## INSTRUCTIONS TO FOLLOW
Read through the data, and wherever a line holds the word "done", write that line out.

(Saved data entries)
BEGIN

(* ===== verification/NoiseTheorems.v ===== *)
(** * NoiseTheorems: both sides of the XX and IK handshakes agree

    The two symmetric states walk through the same sequence of values: what one
    side encrypts the other decrypts from the same state, and both mix the same
    Diffie-Hellman outputs. *)

From S2P Require Import Prelude RustStd Codec HyperdhtWire Crypto ToyCrypto Noise ToyNoise.

#[local] Open Scope Z_scope.

Section NoiseTheorems.
Context `{CryptoPrims} `{!CryptoLaws _} `{NoisePrims} `{!NoiseLaws}.

(** ** Diffie-Hellman and the symmetric state *)

Lemma public_len seed : len (ed25519_public seed) = 32.
Proof. apply ed25519_public_ok. Qed.

Lemma dh_seed a b : len a = 32 ->
  ed25519_dh (nk_secret_key (noise_keypair_from_seed a)) (ed25519_public b)
  = Ok (edwards_mul (secret_scalar a) (ed25519_public b)).
Proof.
  intros Ha. unfold ed25519_dh, noise_keypair_from_seed. cbn [nk_secret_key].
  rewrite nl_valid, take_app_length' by (unfold len in Ha; lia). done.
Qed.

Definition sym_keyed (s : SymmetricState) : Prop := is_Some (cs_key (sy_cipher s)).

Lemma mix_key_keyed d s : sym_keyed (mix_key_of d s).
Proof. unfold mix_key_of. destruct (hkdf _ _) as [ck tk]. by exists (take 32 tk). Qed.
Lemma mix_hash_keyed d s : sym_keyed s -> sym_keyed (mix_hash_of d s).
Proof. done. Qed.
Lemma mix_hash_new_key d s : cs_key (sy_cipher (mix_hash_of d s)) = cs_key (sy_cipher s).
Proof. done. Qed.

(** What one side encrypts, the other decrypts from the same state, and both
    end in the same state. *)
Lemma seal_open s pt : sym_keyed s -> len pt < 2 ^ 38 - 64 ->
  exists ct s', encrypt_and_hash pt s = (Ok ct, s') /\ decrypt_and_hash ct s = (Ok pt, s') /\
    len ct = len pt + 16 /\ sym_keyed s'.
Proof.
  intros [k Hk] Hpt. destruct s as [ck d [key n]]. cbn in Hk. subst key.
  destruct (nl_encrypt k (build_nonce n) d pt Hpt) as (ct & He & Hl & Hd).
  exists ct, (mix_hash_of ct (mkSymmetric ck d (mkCipher (Some k) (as_u64 (n + 1))))).
  repeat split; [| |done|by exists k].
  - unfold encrypt_and_hash, mbind, M_bind, on_cipher, CipherState_encrypt, get, mret, M_ret, mix_hash.
    cbn [cs_key cs_nonce sy_cipher sy_digest sy_chaining_key]. by rewrite He.
  - unfold decrypt_and_hash, mbind, M_bind, on_cipher, CipherState_decrypt, get, mret, M_ret, mix_hash.
    cbn [cs_key cs_nonce sy_cipher sy_digest sy_chaining_key]. by rewrite Hd.
Qed.
Lemma seal_open_plain s pt : cs_key (sy_cipher s) = None ->
  encrypt_and_hash pt s = (Ok pt, mix_hash_of pt s) /\ decrypt_and_hash pt s = (Ok pt, mix_hash_of pt s).
Proof. destruct s as [ck d [key n]]. intros Hk. cbn in Hk. by subst key. Qed.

END

## TASK RESPONSE
  rewrite nl_valid, take_app_length' by (unfold len in Ha; lia). done.
Proof. done. Qed.
Proof. done. Qed.
  repeat split; [| |done|by exists k].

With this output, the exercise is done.